Вне зависимости от формы ФП при отсутствии факторов риска необходимо назначать аспирин в суточной дозе 81-325 мг, при наличии одного умеренного риск-фактора - аспирин в суточной дозе 81-325 мг или варфарин (МНО 2,0-3,0, целевое МНО - 2,5), при наличии какого-либо высокого риск-фактора или более чем одного умеренного риск-фактора - варфарин (МНО 2,0-3,0, целевое МНО - 2,5). При наличии механического протеза клапана целевое МНО более 2,5. Целесообразно обратить внимание на более «либеральный» подход к выбору дозы аспирина: 81-325 мг, а не 325 мг, как было ранее.

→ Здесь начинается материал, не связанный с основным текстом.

(** C10 - Water-loss no-op: [overWater] returns and changes nothing but
    the screen: every [pumpActive] flag, every pin level, [running], both
    sequence counters and the pending timer entries keep their values. *)
Theorem water_loss_noop (s : State) :
  ∃ s', overWater s = Some s'
        ∧ s' = set_screen (ScrBig "Water?") s
        ∧ pumpActive s' = pumpActive s
        ∧ pinLevel s' = pinLevel s
        ∧ pinOutput s' = pinOutput s
        ∧ running s' = running s
        ∧ initPumpNo s' = initPumpNo s
        ∧ currentPumpNo s' = currentPumpNo s
        ∧ timer s' = timer s
        ∧ properties s' = properties s.
Proof. eexists. split; [reflexivity|]. repeat split. Qed.

(** ** Editing values *)

Lemma c_rem_2_even v : 0 <= v → (c_rem v 2 =? 0) = Z.even v.
Proof.
  intros Hv. unfold c_rem. rewrite Z.rem_mod_nonneg by lia.
  rewrite Zeven_mod. reflexivity.
Qed.

Lemma c_div_2 v : 0 <= v → c_div v 2 = v `div` 2.
Proof. intros Hv. unfold c_div. apply Z.quot_div_nonneg; lia. Qed.

(** C9 - Edit deltas and target mapping: at a cursor position [v] in
    [0,14), a press of the up button calls [modify(v/2, +60)] when [v] is
    even and [modify(v/2, +1)] when odd, a hold [+540] or [+9], the down
    button the negated deltas on the same index; the edit stores
    [max(get(v/2) + delta, 0)] (16-bit sum) at index [v/2], leaves the
    other entries alone and sets [reqRestart]. *)
Theorem edit_deltas (s : State) :
  0 <= cursorPos s < 14 →
  let v := cursorPos s in
  changeVal upBtn s = Some (modify (v `div` 2) (edit_delta false true v) s)
  ∧ changeVal downBtn s = Some (modify (v `div` 2) (edit_delta false false v) s)
  ∧ bigChangeVal upBtn s = Some (modify (v `div` 2) (edit_delta true true v) s)
  ∧ bigChangeVal downBtn s
    = Some (modify (v `div` 2) (edit_delta true false v) s)
  ∧ ∀ delta,
      reqRestart (modify (v `div` 2) delta s) = true
      ∧ properties (modify (v `div` 2) delta s)
        = <[v `div` 2 :=
              Z.max (wrap16 (Properties_getInt (v `div` 2) s + delta)) 0]>
            (properties s).
Proof.
  intros Hc v. unfold changeVal, bigChangeVal, edit_delta.
  rewrite c_rem_2_even, c_div_2 by lia. fold v.
  assert ((downBtn =? upBtn) = false) as Hdu by reflexivity.
  rewrite !Z.eqb_refl, Hdu.
  destruct (Z.even v); repeat split.
  all: unfold modify; st_simpl; by rewrite c_max_Zmax.
Qed.

Lemma edit_deltas_witness :
  changeVal upBtn (set_cursorPos 3 (setup example_config true))
  = Some (modify 1 1 (set_cursorPos 3 (setup example_config true)))
  ∧ bigChangeVal downBtn (set_cursorPos 12 (setup example_config true))
    = Some (modify 6 (-540) (set_cursorPos 12 (setup example_config true))).
Proof.
  split.
  - apply (edit_deltas (set_cursorPos 3 (setup example_config true))).
    cbn. lia.
  - apply (edit_deltas (set_cursorPos 12 (setup example_config true))).
    cbn. lia.
Defined.

(** ** Callbacks that fire while the engine is not running *)

Lemma wrap16_succ_ne z : wrap16 (z + 1) ≠ z.
Proof. unfold wrap16. intros H. Z.div_mod_to_equations. lia. Qed.

(** C4, as stated, fails: a commit before any water was seen schedules
    start callbacks while [running] is false, and the first of them to
    fire moves [initPumpNo] from 0 to 1. *)
Lemma stale_start_counts :
  ¬ stale_callbacks_are_noops.
Proof.
  intros H.
  assert (∃ s ev s',
            run edit_and_commit (setup example_config true) = Some s
            ∧ running s = false
            ∧ timer s !! 1%nat = Some ev ∧ callback ev = CbStartPump
            ∧ run_callback (callback ev) s = Some s'
            ∧ initPumpNo s = 0 ∧ initPumpNo s' = 1)
    as (s & ev & s' & E & Hrun & Hk & Hcb & Hfire & H0 & H1).
  { do 3 eexists. split; [vm_compute; reflexivity|].
    repeat split; vm_compute; reflexivity. }
  destruct (H _ _ _ s 1%nat ev s' E Hrun Hk (or_introl Hcb) Hfire)
    as (_ & _ & Hinit & _).
  lia.
Qed.

(** C4 - Stale callbacks, amended: in a state the sketch reaches with
    [running] false, the start callback returns and changes nothing but
    [initPumpNo], which it increments (as a 16-bit [int]); no stop
    callback is pending in such a state. *)
Theorem stale_start_only_counts stored loaded evs s :
  run evs (setup stored loaded) = Some s → running s = false →
  startPump s = Some (set_initPumpNo (wrap16 (initPumpNo s + 1)) s)
  ∧ wrap16 (initPumpNo s + 1) ≠ initPumpNo s
  ∧ ∀ ev, ev ∈ timer s → callback ev ≠ CbStopPump.
Proof.
  intros Hreach Hrun. split; [by apply startPump_eq_idle|].
  split; [apply wrap16_succ_ne|].
  destruct (run_engine_inv evs _ _ (setup_engine_inv stored loaded) Hreach)
    as [_ Hidle].
  by destruct (Hidle Hrun) as (_ & _ & Htim).
Qed.

Lemma stale_start_only_counts_witness :
  ∃ s, run edit_and_commit (setup example_config true) = Some s
       ∧ startPump s = Some (set_initPumpNo (wrap16 (initPumpNo s + 1)) s)
       ∧ initPumpNo s = 0.
Proof.
  eexists. split; [vm_compute; reflexivity|].
  split; [|reflexivity].
  apply (stale_start_only_counts example_config true edit_and_commit).
  - vm_compute. reflexivity.
  - reflexivity.
Defined.

(** ** The commit path *)

(** A commit happens exactly on the advance from 13 to 0 with
    [reqRestart] set. *)
Lemma commit_on_wrap s :
  0 <= cursorPos s < 14 →
  incrementCursor s
  = if bool_decide (cursorPos s = 13) && reqRestart s
    then saveAndRestart (set_cursorPos 0 s)
    else Some (set_cursorPos ((cursorPos s + 1) mod 14) s).
Proof.
  intros Hc. rewrite incrementCursor_eq. cbv zeta.
  assert (c_rem (wrap16 (cursorPos s + 1)) 14 = (cursorPos s + 1) mod 14)
    as ->.
  { rewrite wrap16_id by lia. unfold c_rem. apply Z.rem_mod_nonneg; lia. }
  st_simpl. case_bool_decide as H13.
  - rewrite H13. reflexivity.
  - assert (((cursorPos s + 1) mod 14 =? 0) = false) as ->; [|done].
    apply Z.eqb_neq. rewrite Z.mod_small by lia. lia.
Qed.

(** No handler and no callback ever clears [reqRestart]. *)
Lemma reqRestart_never_cleared e s s' :
  pumps_inv s → reqRestart s = true → step e s = Some s' →
  reqRestart s' = true.
Proof.
  intros [Hlen _] Hreq H. destruct e; cbn [step] in H.
  - rewrite underWater_eq in H. apply (inj Some) in H; subst s'.
    by destruct (running s).
  - by apply (inj Some) in H; subst s'.
  - rewrite incrementCursor_eq in H. cbv zeta in H.
    destruct (_ && _) in H.
    + rewrite saveAndRestart_eq in H. by apply (inj Some) in H; subst s'.
    + by apply (inj Some) in H; subst s'.
  - by apply (inj Some) in H; subst s'.
  - unfold changeVal in H.
    repeat destruct (_ =? _) in H; by apply (inj Some) in H; subst s'.
  - unfold bigChangeVal in H.
    repeat destruct (_ =? _) in H; by apply (inj Some) in H; subst s'.
  - unfold timer_fire in H. destruct (timer s !! k) as [ev|]; cycle 1.
    { by apply (inj Some) in H; subst s'. }
    destruct (run_callback (callback ev) s) as [s1|] eqn:E; [|done].
    cbn [mbind option_bind] in H.
    assert (reqRestart s1 = true) as Hs1.
    { destruct (callback ev); cbn [run_callback] in E.
      - destruct (running s) eqn:Hrun.
        + destruct (decide (0 <= initPumpNo s < 6)) as [Hin|Hout].
          * rewrite startPump_eq_running in E by done.
            by apply (inj Some) in E; subst s1.
          * by rewrite startPump_out_of_bounds in E.
        + rewrite startPump_eq_idle in E by done.
          by apply (inj Some) in E; subst s1.
      - destruct (decide (0 <= currentPumpNo s < 6)) as [Hin|Hout].
        + rewrite stopPump_eq in E by done.
          by apply (inj Some) in E; subst s1.
        + by rewrite stopPump_out_of_bounds in E.
      - by apply (inj Some) in E; subst s1. }
    apply (inj Some) in H; subst s'. by destruct (repeats ev).
Qed.

(** C2 - Commit-on-wrap, on the sketch: after one edit and a full turn
    of the cursor the commit has rescheduled the six start callbacks and
    [reqRestart] is still set; a second full turn with no edit in between
    commits again and adds six more start callbacks. *)
Theorem commit_leaves_reqRestart_set :
  ∃ s1 s2,
    run edit_and_commit (setup example_config true) = Some s1
    ∧ cursorPos s1 = 0 ∧ reqRestart s1 = true
    ∧ timer s1 = timer (setup example_config true) ++ start_events s1
    ∧ run (replicate 14 EvIncrementCursor) s1 = Some s2
    ∧ properties s2 = properties s1
    ∧ cursorPos s2 = 0 ∧ reqRestart s2 = true
    ∧ timer s2 = timer s1 ++ start_events s1.
Proof.
  do 2 eexists. split; [vm_compute; reflexivity|].
  split; [reflexivity|]. split; [reflexivity|].
  split; [vm_compute; reflexivity|].
  split; [vm_compute; reflexivity|].
  repeat split; vm_compute; reflexivity.
Qed.

(** ** Rearming after a completed sequence *)

Lemma setupPumps_keeps_currentPumpNo s s' :
  setupPumps s = Some s' → currentPumpNo s' = currentPumpNo s.
Proof.
  rewrite setupPumps_eq. intros H. by apply (inj Some) in H; subst s'.
Qed.

(** At the first arming both counters are 0: [setupPumps] resets
    [initPumpNo], and [currentPumpNo] has not moved yet. *)
Lemma first_arming_counters stored loaded evs s :
  run evs (setup stored loaded) = Some s → running s = false →
  ∃ s', underWater s = Some s'
        ∧ timer s' = timer s ++ start_events s
        ∧ initPumpNo s' = 0 ∧ currentPumpNo s' = 0.
Proof.
  intros Hreach Hrun.
  destruct (run_engine_inv evs _ _ (setup_engine_inv stored loaded) Hreach)
    as [_ Hidle].
  destruct (Hidle Hrun) as (Hcur & _ & _).
  rewrite underWater_eq, Hrun. eexists. split; [reflexivity|].
  st_simpl. by repeat split.
Qed.

(** C3 - Arming and the sequence counters, on the sketch: after a
    completed sequence both counters are 6; the commit that follows
    reschedules the six start callbacks and resets [initPumpNo] to 0,
    while [currentPumpNo] stays 6. *)
Theorem rearm_keeps_currentPumpNo :
  ∃ s1 s2,
    run first_sequence (setup spaced_config true) = Some s1
    ∧ initPumpNo s1 = 6 ∧ currentPumpNo s1 = 6
    ∧ run edit_and_commit s1 = Some s2
    ∧ timer s2 = timer s1 ++ start_events s2
    ∧ initPumpNo s2 = 0 ∧ currentPumpNo s2 = 6.
Proof.
  do 2 eexists. split; [vm_compute; reflexivity|].
  split; [reflexivity|]. split; [reflexivity|].
  split; [vm_compute; reflexivity|].
  repeat split; vm_compute; reflexivity.
Qed.

(** C5 - Pump-index bounds, on the sketch: after a completed sequence
    and a commit, the first start callback of the new schedule starts
    pump 0 and registers a stop callback; when that stop callback fires,
    [currentPumpNo] is 6 and [stopPump(6)] indexes [PUMP_PINS] and
    [pumpActive] past their end. *)
Theorem stop_after_rearm_out_of_bounds :
  ∃ s,
    run (first_sequence ++ edit_and_commit ++ [EvTimer 2])
      (setup spaced_config true) = Some s
    ∧ running s = true
    ∧ pumpActive s = [true; false; false; false; false; false]
    ∧ timer s !! 6%nat = Some (stop_event s)
    ∧ currentPumpNo s = 6
    ∧ array_get PUMP_PINS (currentPumpNo s) = None
    ∧ array_set (pumpActive s) (currentPumpNo s) false = None
    ∧ step (EvTimer 6) s = None.
Proof.
  eexists. split; [vm_compute; reflexivity|].
  repeat split; vm_compute; reflexivity.
Qed.

(** ** What a step can change *)

Lemma run_callback_cases cb s s1 :
  length (pumpActive s) = 6%nat → run_callback cb s = Some s1 →
  match cb with
  | CbStartPump =>
      (running s = false ∧ s1 = set_initPumpNo (wrap16 (initPumpNo s + 1)) s)
      ∨ (running s = true ∧ 0 <= initPumpNo s < 6
         ∧ s1 = set_initPumpNo (wrap16 (initPumpNo s + 1))
                  (set_pumpActive
                     (<[Z.to_nat (initPumpNo s) := true]> (replicate 6 false))
                     (set_pinLevel
                        (clear_pins (initPumpNo s) (seqZ 0 6)
                           (<[8 + initPumpNo s := true]> (pinLevel s)))
                        (set_timer (timer s ++ [stop_event s]) s))))
  | CbStopPump =>
      0 <= currentPumpNo s < 6
      ∧ s1 = set_currentPumpNo (wrap16 (currentPumpNo s + 1))
               (set_pumpActive
                  (<[Z.to_nat (currentPumpNo s) := false]> (pumpActive s))
                  (digitalWrite (8 + currentPumpNo s) false s))
  | CbBlink => s1 = set_blinker (negb (blinker s)) s
  end.
Proof.
  intros Hlen H. destruct cb; cbn [run_callback] in H.
  - destruct (running s) eqn:Hrun.
    + destruct (decide (0 <= initPumpNo s < 6)) as [Hin|Hout].
      * rewrite startPump_eq_running in H by done.
        apply (inj Some) in H. right. by subst s1.
      * by rewrite startPump_out_of_bounds in H.
    + rewrite startPump_eq_idle in H by done.
      apply (inj Some) in H. left. by subst s1.
  - destruct (decide (0 <= currentPumpNo s < 6)) as [Hin|Hout].
    + rewrite stopPump_eq in H by done. apply (inj Some) in H. by subst s1.
    + by rewrite stopPump_out_of_bounds in H.
  - apply (inj Some) in H. by subst s1.
Qed.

Еще одним изменением в сравнении с Рекомендациями 2001 г. можно считать появление раздела «Первичная профилактика ФП». В этом разделе говорится о том, что наряду с предсердной и предсердно-желудочковой синхронизированной стимуляцией, использующихся для профилактики ФП у больных с брадикардией, появилось еще одно направление первичной профилактики. Со ссылкой на результаты ретроспективного анализа целого ряда многоцентровых исследований говорится о целесообразности использования ингибиторов ангиотензинпревращающего фермента и ингибиторов АТ рецепторов для первичной профилактики ФП у больных со структурными изменениями сердца (с артериальной гипертензией, сердечной недостаточностью, сахарным диабетом, ИБС, инфарктом миокарда в анамнезе). Менее убедительными пока выглядят доказательства целесообразности назначения с этой целью статинов, а также диетотерапии.

Таким образом, наиболее значимыми из появившихся за 5 лет, представляются следующие изменения, важные для лечения пациентов с ФП в России. Препаратом выбора для восстановления синусового ритма при ФП продолжительностью до 7 суток является пропафенон, более 7 суток - амиодарон. Для сохранения синусового ритма препаратами выбора являются амиодарон, пропафенон и соталол, а препараты IA подкласса утрачивают свое значение. При этом одним из основных методов сохранения синусового ритма становится катетерная радиочастотная аблация. Выделяются три группы риск-факторов тромбоэмболических осложнений; в соответствии с их наличием и сочетанием назначается антитромботическая терапия, выбор которой становится более осторожным. Это особенно важно в нашей стране, где «комплаентность», приверженность к терапии, а также возможность контроля МНО оставляют желать лучшего. Наконец, у нас появляется возможность первичной профилактики ФП, в основном с помощью ингибиторов АПФ и АТ рецепторов.